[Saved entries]

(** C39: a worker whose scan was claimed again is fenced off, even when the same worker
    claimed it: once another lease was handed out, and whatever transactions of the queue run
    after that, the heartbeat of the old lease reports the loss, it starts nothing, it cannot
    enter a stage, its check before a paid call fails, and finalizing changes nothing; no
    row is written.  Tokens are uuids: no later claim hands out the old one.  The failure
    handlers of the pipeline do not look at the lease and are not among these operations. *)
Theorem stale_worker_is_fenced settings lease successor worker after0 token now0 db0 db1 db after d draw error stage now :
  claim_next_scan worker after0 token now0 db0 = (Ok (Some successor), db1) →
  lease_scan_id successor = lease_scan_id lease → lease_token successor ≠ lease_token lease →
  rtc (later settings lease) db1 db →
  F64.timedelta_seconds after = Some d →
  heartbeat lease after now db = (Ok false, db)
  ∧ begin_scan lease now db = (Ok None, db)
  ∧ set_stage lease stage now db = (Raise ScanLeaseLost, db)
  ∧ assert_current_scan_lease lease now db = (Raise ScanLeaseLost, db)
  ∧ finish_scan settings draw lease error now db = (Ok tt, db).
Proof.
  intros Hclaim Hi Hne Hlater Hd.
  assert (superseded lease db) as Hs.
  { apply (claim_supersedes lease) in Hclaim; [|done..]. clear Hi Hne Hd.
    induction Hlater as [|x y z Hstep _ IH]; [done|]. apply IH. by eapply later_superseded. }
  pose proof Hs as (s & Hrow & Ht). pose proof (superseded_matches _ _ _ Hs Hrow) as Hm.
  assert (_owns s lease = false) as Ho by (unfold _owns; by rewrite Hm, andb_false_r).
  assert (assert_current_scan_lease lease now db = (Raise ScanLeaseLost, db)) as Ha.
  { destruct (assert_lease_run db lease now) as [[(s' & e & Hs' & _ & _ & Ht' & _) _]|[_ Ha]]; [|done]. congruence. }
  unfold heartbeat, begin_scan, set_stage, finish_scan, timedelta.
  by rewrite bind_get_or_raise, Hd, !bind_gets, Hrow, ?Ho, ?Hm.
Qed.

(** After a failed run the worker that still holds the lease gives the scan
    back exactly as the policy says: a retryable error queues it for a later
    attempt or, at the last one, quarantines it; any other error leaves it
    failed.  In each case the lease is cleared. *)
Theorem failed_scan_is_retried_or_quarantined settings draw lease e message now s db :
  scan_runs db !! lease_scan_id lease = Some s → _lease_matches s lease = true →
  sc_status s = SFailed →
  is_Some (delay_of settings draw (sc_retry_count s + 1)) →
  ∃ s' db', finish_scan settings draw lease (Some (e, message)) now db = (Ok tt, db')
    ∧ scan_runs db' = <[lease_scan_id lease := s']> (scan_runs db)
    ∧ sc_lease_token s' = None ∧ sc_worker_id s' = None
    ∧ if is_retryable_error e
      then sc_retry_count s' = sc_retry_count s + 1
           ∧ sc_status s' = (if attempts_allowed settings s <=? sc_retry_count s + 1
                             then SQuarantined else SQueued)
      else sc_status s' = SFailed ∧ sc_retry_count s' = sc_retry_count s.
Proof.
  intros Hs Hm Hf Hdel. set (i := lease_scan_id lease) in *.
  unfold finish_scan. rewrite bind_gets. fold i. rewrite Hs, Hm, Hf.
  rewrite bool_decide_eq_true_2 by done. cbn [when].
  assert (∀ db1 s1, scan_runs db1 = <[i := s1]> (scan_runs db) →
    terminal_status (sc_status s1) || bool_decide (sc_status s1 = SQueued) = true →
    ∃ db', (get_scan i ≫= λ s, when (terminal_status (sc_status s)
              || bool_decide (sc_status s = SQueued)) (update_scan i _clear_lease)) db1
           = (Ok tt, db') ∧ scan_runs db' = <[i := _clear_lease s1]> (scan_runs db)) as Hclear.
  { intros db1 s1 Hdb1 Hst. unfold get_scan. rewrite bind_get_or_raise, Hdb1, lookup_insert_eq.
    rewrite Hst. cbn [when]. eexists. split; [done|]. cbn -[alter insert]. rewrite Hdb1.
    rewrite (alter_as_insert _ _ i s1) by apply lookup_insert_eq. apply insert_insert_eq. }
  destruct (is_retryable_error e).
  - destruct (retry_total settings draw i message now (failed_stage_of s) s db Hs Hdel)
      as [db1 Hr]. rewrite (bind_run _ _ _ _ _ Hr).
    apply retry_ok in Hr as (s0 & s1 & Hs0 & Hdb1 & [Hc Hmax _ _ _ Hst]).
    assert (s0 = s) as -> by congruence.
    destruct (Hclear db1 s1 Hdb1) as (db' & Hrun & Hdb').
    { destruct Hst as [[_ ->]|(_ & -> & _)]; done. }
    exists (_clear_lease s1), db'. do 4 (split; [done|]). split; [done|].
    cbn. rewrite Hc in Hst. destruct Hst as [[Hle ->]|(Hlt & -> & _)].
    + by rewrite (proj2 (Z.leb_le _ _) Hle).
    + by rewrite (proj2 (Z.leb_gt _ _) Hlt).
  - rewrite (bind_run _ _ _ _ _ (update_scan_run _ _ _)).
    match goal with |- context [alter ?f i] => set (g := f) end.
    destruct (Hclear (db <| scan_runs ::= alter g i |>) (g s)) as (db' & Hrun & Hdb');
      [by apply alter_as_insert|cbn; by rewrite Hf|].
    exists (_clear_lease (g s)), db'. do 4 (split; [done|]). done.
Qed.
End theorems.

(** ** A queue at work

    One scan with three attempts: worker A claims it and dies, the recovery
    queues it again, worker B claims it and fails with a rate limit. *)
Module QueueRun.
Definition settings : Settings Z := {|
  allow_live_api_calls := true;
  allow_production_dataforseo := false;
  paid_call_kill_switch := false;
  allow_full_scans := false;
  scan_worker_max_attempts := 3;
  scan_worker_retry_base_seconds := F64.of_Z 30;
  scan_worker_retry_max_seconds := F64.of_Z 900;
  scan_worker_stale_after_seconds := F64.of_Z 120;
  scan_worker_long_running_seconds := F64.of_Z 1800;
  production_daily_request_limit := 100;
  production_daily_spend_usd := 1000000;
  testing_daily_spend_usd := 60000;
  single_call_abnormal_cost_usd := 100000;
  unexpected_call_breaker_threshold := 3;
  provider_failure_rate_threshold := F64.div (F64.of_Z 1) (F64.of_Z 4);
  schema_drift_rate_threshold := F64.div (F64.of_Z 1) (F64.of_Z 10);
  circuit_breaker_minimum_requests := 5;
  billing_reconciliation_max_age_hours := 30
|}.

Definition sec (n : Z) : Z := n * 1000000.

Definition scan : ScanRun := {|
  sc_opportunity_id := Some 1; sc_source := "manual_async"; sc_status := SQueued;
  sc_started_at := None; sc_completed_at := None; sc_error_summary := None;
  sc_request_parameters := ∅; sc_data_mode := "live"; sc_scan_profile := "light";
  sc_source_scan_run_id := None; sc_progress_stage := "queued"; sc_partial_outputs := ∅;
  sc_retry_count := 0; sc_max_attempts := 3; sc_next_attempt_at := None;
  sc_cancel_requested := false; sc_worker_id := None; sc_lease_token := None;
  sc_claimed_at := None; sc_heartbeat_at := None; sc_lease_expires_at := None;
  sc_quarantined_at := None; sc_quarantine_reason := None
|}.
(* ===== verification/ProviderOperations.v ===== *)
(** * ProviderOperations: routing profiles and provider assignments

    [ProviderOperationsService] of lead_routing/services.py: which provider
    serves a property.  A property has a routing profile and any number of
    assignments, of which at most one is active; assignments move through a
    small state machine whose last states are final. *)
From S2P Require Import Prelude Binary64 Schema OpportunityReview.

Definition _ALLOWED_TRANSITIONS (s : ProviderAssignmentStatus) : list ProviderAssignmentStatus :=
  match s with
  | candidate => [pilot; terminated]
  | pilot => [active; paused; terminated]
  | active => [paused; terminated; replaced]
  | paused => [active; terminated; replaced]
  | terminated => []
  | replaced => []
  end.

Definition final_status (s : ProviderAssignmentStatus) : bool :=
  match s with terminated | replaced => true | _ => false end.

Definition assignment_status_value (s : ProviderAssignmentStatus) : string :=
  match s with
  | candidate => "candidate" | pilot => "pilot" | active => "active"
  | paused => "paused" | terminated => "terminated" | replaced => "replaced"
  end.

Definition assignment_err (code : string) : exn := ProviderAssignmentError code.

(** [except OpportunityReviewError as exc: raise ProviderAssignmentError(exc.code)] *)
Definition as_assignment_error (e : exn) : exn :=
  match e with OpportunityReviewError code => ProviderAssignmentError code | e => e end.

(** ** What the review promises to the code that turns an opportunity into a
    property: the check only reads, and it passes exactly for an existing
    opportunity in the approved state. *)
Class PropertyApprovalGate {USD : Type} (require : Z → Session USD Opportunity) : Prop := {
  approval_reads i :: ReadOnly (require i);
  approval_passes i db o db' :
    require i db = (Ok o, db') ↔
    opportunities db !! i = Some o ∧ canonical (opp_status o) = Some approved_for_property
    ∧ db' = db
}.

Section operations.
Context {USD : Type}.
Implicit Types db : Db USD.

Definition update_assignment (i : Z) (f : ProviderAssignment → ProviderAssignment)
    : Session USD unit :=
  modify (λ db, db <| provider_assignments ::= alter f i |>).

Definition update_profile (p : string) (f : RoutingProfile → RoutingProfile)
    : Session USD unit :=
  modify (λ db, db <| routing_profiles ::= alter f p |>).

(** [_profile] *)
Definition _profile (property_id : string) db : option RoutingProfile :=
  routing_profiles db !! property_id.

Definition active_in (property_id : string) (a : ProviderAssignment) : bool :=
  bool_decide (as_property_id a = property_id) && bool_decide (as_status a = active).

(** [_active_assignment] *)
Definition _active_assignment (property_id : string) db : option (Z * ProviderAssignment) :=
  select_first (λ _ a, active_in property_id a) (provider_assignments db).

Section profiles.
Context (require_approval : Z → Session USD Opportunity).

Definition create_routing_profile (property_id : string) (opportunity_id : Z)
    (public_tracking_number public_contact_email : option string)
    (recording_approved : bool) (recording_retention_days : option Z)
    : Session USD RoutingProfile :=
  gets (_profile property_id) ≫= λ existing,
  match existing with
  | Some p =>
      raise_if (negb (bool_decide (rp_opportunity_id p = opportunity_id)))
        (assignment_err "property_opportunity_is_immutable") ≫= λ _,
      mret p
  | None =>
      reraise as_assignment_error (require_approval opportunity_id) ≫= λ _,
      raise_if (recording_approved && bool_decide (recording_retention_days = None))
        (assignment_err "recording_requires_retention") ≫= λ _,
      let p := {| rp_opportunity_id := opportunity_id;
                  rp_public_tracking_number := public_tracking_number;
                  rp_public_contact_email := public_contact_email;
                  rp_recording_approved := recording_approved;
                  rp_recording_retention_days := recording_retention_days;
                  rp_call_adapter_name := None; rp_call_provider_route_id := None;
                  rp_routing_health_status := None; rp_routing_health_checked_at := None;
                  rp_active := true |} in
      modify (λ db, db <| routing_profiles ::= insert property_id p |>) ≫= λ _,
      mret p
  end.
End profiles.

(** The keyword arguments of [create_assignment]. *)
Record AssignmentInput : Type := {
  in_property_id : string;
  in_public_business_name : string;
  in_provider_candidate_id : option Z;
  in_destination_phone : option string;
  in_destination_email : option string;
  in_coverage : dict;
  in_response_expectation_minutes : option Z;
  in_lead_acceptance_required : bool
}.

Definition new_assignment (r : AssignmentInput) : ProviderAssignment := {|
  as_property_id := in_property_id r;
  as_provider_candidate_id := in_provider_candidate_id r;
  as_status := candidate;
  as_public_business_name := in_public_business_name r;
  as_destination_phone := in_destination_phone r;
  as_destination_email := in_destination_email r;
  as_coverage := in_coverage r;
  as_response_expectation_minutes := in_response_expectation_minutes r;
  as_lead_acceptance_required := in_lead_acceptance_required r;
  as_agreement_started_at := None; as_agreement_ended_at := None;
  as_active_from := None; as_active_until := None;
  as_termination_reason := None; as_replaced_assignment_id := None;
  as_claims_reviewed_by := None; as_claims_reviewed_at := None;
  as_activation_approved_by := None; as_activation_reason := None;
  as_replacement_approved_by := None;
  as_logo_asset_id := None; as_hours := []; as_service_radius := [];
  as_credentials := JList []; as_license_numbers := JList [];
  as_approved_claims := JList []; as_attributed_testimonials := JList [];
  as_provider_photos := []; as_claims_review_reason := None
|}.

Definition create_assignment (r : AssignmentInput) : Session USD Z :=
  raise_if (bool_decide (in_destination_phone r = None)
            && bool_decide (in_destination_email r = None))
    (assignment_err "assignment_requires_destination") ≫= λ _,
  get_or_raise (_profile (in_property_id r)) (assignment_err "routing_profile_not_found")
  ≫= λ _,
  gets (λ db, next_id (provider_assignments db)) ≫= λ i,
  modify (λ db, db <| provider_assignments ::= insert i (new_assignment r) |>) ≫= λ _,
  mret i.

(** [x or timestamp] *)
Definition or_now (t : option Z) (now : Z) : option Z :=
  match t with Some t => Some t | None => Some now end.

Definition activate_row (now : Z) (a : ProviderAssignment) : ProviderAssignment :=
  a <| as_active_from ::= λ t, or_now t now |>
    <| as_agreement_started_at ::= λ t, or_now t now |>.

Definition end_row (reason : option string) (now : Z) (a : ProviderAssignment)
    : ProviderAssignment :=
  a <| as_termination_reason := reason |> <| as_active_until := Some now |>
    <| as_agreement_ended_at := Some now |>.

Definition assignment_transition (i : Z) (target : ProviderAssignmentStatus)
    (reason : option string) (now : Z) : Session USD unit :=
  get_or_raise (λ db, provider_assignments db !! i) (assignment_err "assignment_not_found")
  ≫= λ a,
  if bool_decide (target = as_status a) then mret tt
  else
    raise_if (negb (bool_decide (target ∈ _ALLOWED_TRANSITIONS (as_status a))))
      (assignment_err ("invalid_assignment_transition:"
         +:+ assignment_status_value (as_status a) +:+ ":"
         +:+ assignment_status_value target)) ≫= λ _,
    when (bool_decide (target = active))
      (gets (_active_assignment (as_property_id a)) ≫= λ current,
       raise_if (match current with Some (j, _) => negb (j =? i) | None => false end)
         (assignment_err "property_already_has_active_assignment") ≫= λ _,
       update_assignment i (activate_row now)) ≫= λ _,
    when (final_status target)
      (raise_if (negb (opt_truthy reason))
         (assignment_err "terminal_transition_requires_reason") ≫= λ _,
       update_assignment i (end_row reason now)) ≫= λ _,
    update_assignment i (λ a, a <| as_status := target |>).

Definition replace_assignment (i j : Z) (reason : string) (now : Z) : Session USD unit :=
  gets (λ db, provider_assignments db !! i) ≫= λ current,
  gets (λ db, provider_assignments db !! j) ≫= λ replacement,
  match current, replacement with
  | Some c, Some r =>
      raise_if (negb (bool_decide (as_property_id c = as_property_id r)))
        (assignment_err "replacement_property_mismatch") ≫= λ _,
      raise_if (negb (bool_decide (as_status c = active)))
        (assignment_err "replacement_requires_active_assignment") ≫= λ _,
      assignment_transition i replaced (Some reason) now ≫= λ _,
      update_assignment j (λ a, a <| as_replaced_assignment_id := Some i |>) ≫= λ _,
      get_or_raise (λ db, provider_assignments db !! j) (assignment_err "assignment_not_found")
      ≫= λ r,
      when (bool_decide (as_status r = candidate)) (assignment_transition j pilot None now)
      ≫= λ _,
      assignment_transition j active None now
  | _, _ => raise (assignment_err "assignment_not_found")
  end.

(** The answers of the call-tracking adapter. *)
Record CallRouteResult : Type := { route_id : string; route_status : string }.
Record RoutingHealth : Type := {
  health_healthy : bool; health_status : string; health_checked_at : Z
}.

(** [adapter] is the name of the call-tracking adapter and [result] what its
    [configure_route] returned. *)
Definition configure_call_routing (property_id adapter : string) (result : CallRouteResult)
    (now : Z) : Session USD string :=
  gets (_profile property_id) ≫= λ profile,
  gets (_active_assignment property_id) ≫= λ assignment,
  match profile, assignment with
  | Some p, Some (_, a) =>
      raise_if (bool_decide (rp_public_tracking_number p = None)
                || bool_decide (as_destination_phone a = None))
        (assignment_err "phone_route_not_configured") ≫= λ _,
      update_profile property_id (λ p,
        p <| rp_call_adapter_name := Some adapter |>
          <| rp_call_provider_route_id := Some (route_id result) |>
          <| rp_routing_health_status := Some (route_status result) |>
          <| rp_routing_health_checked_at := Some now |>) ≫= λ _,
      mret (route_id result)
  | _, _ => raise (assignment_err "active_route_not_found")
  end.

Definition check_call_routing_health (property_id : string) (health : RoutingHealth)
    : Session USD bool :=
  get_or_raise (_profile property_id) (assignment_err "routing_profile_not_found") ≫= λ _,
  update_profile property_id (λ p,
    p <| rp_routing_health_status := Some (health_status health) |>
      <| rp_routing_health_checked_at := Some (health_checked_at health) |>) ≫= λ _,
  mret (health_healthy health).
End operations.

■ TASK GOAL ■
Write out exactly the lines that fall from the line with "in_provider_candidate_id : option Z;" to the line with "a <| as_active_from" in the records above, keeping both ends.

■ REPLY ■
  in_provider_candidate_id : option Z;
  in_destination_phone : option string;
  in_destination_email : option string;
  in_coverage : dict;
  in_response_expectation_minutes : option Z;
  in_lead_acceptance_required : bool
}.

Definition new_assignment (r : AssignmentInput) : ProviderAssignment := {|
  as_property_id := in_property_id r;
  as_provider_candidate_id := in_provider_candidate_id r;
  as_status := candidate;
  as_public_business_name := in_public_business_name r;
  as_destination_phone := in_destination_phone r;
  as_destination_email := in_destination_email r;
  as_coverage := in_coverage r;
  as_response_expectation_minutes := in_response_expectation_minutes r;
  as_lead_acceptance_required := in_lead_acceptance_required r;
  as_agreement_started_at := None; as_agreement_ended_at := None;
  as_active_from := None; as_active_until := None;
  as_termination_reason := None; as_replaced_assignment_id := None;
  as_claims_reviewed_by := None; as_claims_reviewed_at := None;
  as_activation_approved_by := None; as_activation_reason := None;
  as_replacement_approved_by := None;
  as_logo_asset_id := None; as_hours := []; as_service_radius := [];
  as_credentials := JList []; as_license_numbers := JList [];
  as_approved_claims := JList []; as_attributed_testimonials := JList [];
  as_provider_photos := []; as_claims_review_reason := None
|}.

Definition create_assignment (r : AssignmentInput) : Session USD Z :=
  raise_if (bool_decide (in_destination_phone r = None)
            && bool_decide (in_destination_email r = None))
    (assignment_err "assignment_requires_destination") ≫= λ _,
  get_or_raise (_profile (in_property_id r)) (assignment_err "routing_profile_not_found")
  ≫= λ _,
  gets (λ db, next_id (provider_assignments db)) ≫= λ i,
  modify (λ db, db <| provider_assignments ::= insert i (new_assignment r) |>) ≫= λ _,
  mret i.

(** [x or timestamp] *)
Definition or_now (t : option Z) (now : Z) : option Z :=
  match t with Some t => Some t | None => Some now end.

Definition activate_row (now : Z) (a : ProviderAssignment) : ProviderAssignment :=
  a <| as_active_from ::= λ t, or_now t now |>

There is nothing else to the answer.